Stored items:

(** * Duplicate-file clean-up: [clean_up.py] and [cleanup_v2.py]

    A shallow embedding of the two clean-up scripts and the properties of
    their scan / group / confirm / delete pipeline.

    Conventions of the embedding:
    - Path names and printed lines are [string]s; a line typed at a prompt
      is a list of Unicode code points; file contents are [list byte].
    - [os.sep] is ["/"] (POSIX).
    - A Python [dict] is an association list in insertion order, which is the
      iteration order of [dict.items()].
    - Python [list] objects live in a store and are referred to by address,
      because [collisions] and [hash_to_files] hold the very same list
      objects and [delete_duplicates] sorts them in place.
    - The file system is a tree of directories and regular files below
      ["/"], with a working directory; path names are resolved component by
      component, and [open], [os.walk], [os.remove] and [os.path.abspath]
      are functions on it.  [os.remove] fails on the files marked as such.
      Symbolic links and special files are outside the model.
    - Console interaction is a scripted list of replies consumed by [input]
      and a trace of events produced by [print], [input] and [os.remove]. *)

From Stdlib Require Import List String Ascii ZArith Bool Arith Lia.
From Stdlib.Strings Require Import Byte.
From Stdlib Require Import Permutation Sorted DecimalString.
Import ListNotations.
Local Open Scope string_scope.
Local Open Scope list_scope.

(** ** [hashlib.md5] *)

Module Md5.
Local Open Scope Z_scope.

Definition mask32 (x : Z) : Z := Z.land x 0xffffffff.

Definition rotl32 (x : Z) (c : Z) : Z :=
  mask32 (Z.lor (Z.shiftl x c) (Z.shiftr (mask32 x) (32 - c))).

Definition not32 (x : Z) : Z := Z.lxor (mask32 x) 0xffffffff.

Definition K : list Z :=
  [ 0xd76aa478; 0xe8c7b756; 0x242070db; 0xc1bdceee; 0xf57c0faf; 0x4787c62a; 0xa8304613; 0xfd469501;
    0x698098d8; 0x8b44f7af; 0xffff5bb1; 0x895cd7be; 0x6b901122; 0xfd987193; 0xa679438e; 0x49b40821;
    0xf61e2562; 0xc040b340; 0x265e5a51; 0xe9b6c7aa; 0xd62f105d; 0x02441453; 0xd8a1e681; 0xe7d3fbc8;
    0x21e1cde6; 0xc33707d6; 0xf4d50d87; 0x455a14ed; 0xa9e3e905; 0xfcefa3f8; 0x676f02d9; 0x8d2a4c8a;
    0xfffa3942; 0x8771f681; 0x6d9d6122; 0xfde5380c; 0xa4beea44; 0x4bdecfa9; 0xf6bb4b60; 0xbebfbc70;
    0x289b7ec6; 0xeaa127fa; 0xd4ef3085; 0x04881d05; 0xd9d4d039; 0xe6db99e5; 0x1fa27cf8; 0xc4ac5665;
    0xf4292244; 0x432aff97; 0xab9423a7; 0xfc93a039; 0x655b59c3; 0x8f0ccc92; 0xffeff47d; 0x85845dd1;
    0x6fa87e4f; 0xfe2ce6e0; 0xa3014314; 0x4e0811a1; 0xf7537e82; 0xbd3af235; 0x2ad7d2bb; 0xeb86d391 ].

Definition shifts : list Z :=
  [ 7; 12; 17; 22; 7; 12; 17; 22; 7; 12; 17; 22; 7; 12; 17; 22;
    5;  9; 14; 20; 5;  9; 14; 20; 5;  9; 14; 20; 5;  9; 14; 20;
    4; 11; 16; 23; 4; 11; 16; 23; 4; 11; 16; 23; 4; 11; 16; 23;
    6; 10; 15; 21; 6; 10; 15; 21; 6; 10; 15; 21; 6; 10; 15; 21 ].

(** Little-endian decoding of a word and encoding of a [w]-byte field. *)
Fixpoint le_word (bs : list Z) : Z :=
  match bs with
  | [] => 0
  | b :: rest => b + 256 * le_word rest
  end.

Fixpoint le_bytes (w : nat) (x : Z) : list Z :=
  match w with
  | O => []
  | S w' => (x mod 256) :: le_bytes w' (x / 256)
  end.

(** The padded message: a [0x80] byte, zeros up to 56 modulo 64, and the
    bit length as a 64-bit little-endian field. *)
Definition pad (msg : list Z) : list Z :=
  let n := Z.of_nat (List.length msg) in
  let zeros := Z.to_nat ((55 - n) mod 64) in
  msg ++ [0x80] ++ repeat 0 zeros ++ le_bytes 8 ((8 * n) mod 2 ^ 64).

Fixpoint words (count : nat) (bs : list Z) : list Z :=
  match count with
  | O => []
  | S c => le_word (firstn 4 bs) :: words c (skipn 4 bs)
  end.

Definition quad : Type := Z * Z * Z * Z.

Definition round (M : list Z) (st : quad) (i : Z) : quad :=
  let '(a, b, c, d) := st in
  let '(f, g) :=
    if i <? 16 then (Z.lor (Z.land b c) (Z.land (not32 b) d), i)
    else if i <? 32 then (Z.lor (Z.land d b) (Z.land (not32 d) c), (5 * i + 1) mod 16)
    else if i <? 48 then (Z.lxor (Z.lxor b c) d, (3 * i + 5) mod 16)
    else (Z.lxor c (Z.lor b (not32 d)), (7 * i) mod 16) in
  let f' := mask32 (f + a + nth (Z.to_nat i) K 0 + nth (Z.to_nat g) M 0) in
  (d, mask32 (b + rotl32 f' (nth (Z.to_nat i) shifts 0)), b, c).

Definition compress (st : quad) (block : list Z) : quad :=
  let M := words 16 block in
  let '(a, b, c, d) := st in
  let '(a', b', c', d') :=
    fold_left (round M) (map Z.of_nat (seq 0 64)) st in
  (mask32 (a + a'), mask32 (b + b'), mask32 (c + c'), mask32 (d + d')).

Fixpoint blocks (count : nat) (bs : list Z) : list (list Z) :=
  match count with
  | O => []
  | S c => firstn 64 bs :: blocks c (skipn 64 bs)
  end.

PROBLEM STATEMENT: Print out each record above exactly, with nothing omitted.

SOLUTION FOR THIS PROBLEM:
(** * Duplicate-file clean-up: [clean_up.py] and [cleanup_v2.py]

    A shallow embedding of the two clean-up scripts and the properties of
    their scan / group / confirm / delete pipeline.

    Conventions of the embedding:
    - Path names and printed lines are [string]s; a line typed at a prompt
      is a list of Unicode code points; file contents are [list byte].
    - [os.sep] is ["/"] (POSIX).
    - A Python [dict] is an association list in insertion order, which is the
      iteration order of [dict.items()].
    - Python [list] objects live in a store and are referred to by address,
      because [collisions] and [hash_to_files] hold the very same list
      objects and [delete_duplicates] sorts them in place.
    - The file system is a tree of directories and regular files below
      ["/"], with a working directory; path names are resolved component by
      component, and [open], [os.walk], [os.remove] and [os.path.abspath]
      are functions on it.  [os.remove] fails on the files marked as such.
      Symbolic links and special files are outside the model.
    - Console interaction is a scripted list of replies consumed by [input]
      and a trace of events produced by [print], [input] and [os.remove]. *)

From Stdlib Require Import List String Ascii ZArith Bool Arith Lia.
From Stdlib.Strings Require Import Byte.
From Stdlib Require Import Permutation Sorted DecimalString.
Import ListNotations.
Local Open Scope string_scope.
Local Open Scope list_scope.

(** ** [hashlib.md5] *)

Module Md5.
Local Open Scope Z_scope.

Definition mask32 (x : Z) : Z := Z.land x 0xffffffff.

Definition rotl32 (x : Z) (c : Z) : Z :=
  mask32 (Z.lor (Z.shiftl x c) (Z.shiftr (mask32 x) (32 - c))).

Definition not32 (x : Z) : Z := Z.lxor (mask32 x) 0xffffffff.

Definition K : list Z :=
  [ 0xd76aa478; 0xe8c7b756; 0x242070db; 0xc1bdceee; 0xf57c0faf; 0x4787c62a; 0xa8304613; 0xfd469501;
    0x698098d8; 0x8b44f7af; 0xffff5bb1; 0x895cd7be; 0x6b901122; 0xfd987193; 0xa679438e; 0x49b40821;
    0xf61e2562; 0xc040b340; 0x265e5a51; 0xe9b6c7aa; 0xd62f105d; 0x02441453; 0xd8a1e681; 0xe7d3fbc8;
    0x21e1cde6; 0xc33707d6; 0xf4d50d87; 0x455a14ed; 0xa9e3e905; 0xfcefa3f8; 0x676f02d9; 0x8d2a4c8a;
    0xfffa3942; 0x8771f681; 0x6d9d6122; 0xfde5380c; 0xa4beea44; 0x4bdecfa9; 0xf6bb4b60; 0xbebfbc70;
    0x289b7ec6; 0xeaa127fa; 0xd4ef3085; 0x04881d05; 0xd9d4d039; 0xe6db99e5; 0x1fa27cf8; 0xc4ac5665;
    0xf4292244; 0x432aff97; 0xab9423a7; 0xfc93a039; 0x655b59c3; 0x8f0ccc92; 0xffeff47d; 0x85845dd1;
    0x6fa87e4f; 0xfe2ce6e0; 0xa3014314; 0x4e0811a1; 0xf7537e82; 0xbd3af235; 0x2ad7d2bb; 0xeb86d391 ].

Definition shifts : list Z :=
  [ 7; 12; 17; 22; 7; 12; 17; 22; 7; 12; 17; 22; 7; 12; 17; 22;
    5;  9; 14; 20; 5;  9; 14; 20; 5;  9; 14; 20; 5;  9; 14; 20;
    4; 11; 16; 23; 4; 11; 16; 23; 4; 11; 16; 23; 4; 11; 16; 23;
    6; 10; 15; 21; 6; 10; 15; 21; 6; 10; 15; 21; 6; 10; 15; 21 ].

(** Little-endian decoding of a word and encoding of a [w]-byte field. *)
Fixpoint le_word (bs : list Z) : Z :=
  match bs with
  | [] => 0
  | b :: rest => b + 256 * le_word rest
  end.

Fixpoint le_bytes (w : nat) (x : Z) : list Z :=
  match w with
  | O => []
  | S w' => (x mod 256) :: le_bytes w' (x / 256)
  end.

(** The padded message: a [0x80] byte, zeros up to 56 modulo 64, and the
    bit length as a 64-bit little-endian field. *)
Definition pad (msg : list Z) : list Z :=
  let n := Z.of_nat (List.length msg) in
  let zeros := Z.to_nat ((55 - n) mod 64) in
  msg ++ [0x80] ++ repeat 0 zeros ++ le_bytes 8 ((8 * n) mod 2 ^ 64).

Fixpoint words (count : nat) (bs : list Z) : list Z :=
  match count with
  | O => []
  | S c => le_word (firstn 4 bs) :: words c (skipn 4 bs)
  end.

Definition quad : Type := Z * Z * Z * Z.

Definition round (M : list Z) (st : quad) (i : Z) : quad :=
  let '(a, b, c, d) := st in
  let '(f, g) :=
    if i <? 16 then (Z.lor (Z.land b c) (Z.land (not32 b) d), i)
    else if i <? 32 then (Z.lor (Z.land d b) (Z.land (not32 d) c), (5 * i + 1) mod 16)
    else if i <? 48 then (Z.lxor (Z.lxor b c) d, (3 * i + 5) mod 16)
    else (Z.lxor c (Z.lor b (not32 d)), (7 * i) mod 16) in
  let f' := mask32 (f + a + nth (Z.to_nat i) K 0 + nth (Z.to_nat g) M 0) in
  (d, mask32 (b + rotl32 f' (nth (Z.to_nat i) shifts 0)), b, c).

Definition compress (st : quad) (block : list Z) : quad :=
  let M := words 16 block in
  let '(a, b, c, d) := st in
  let '(a', b', c', d') :=
    fold_left (round M) (map Z.of_nat (seq 0 64)) st in
  (mask32 (a + a'), mask32 (b + b'), mask32 (c + c'), mask32 (d + d')).

Fixpoint blocks (count : nat) (bs : list Z) : list (list Z) :=
  match count with
  | O => []
  | S c => firstn 64 bs :: blocks c (skipn 64 bs)
  end.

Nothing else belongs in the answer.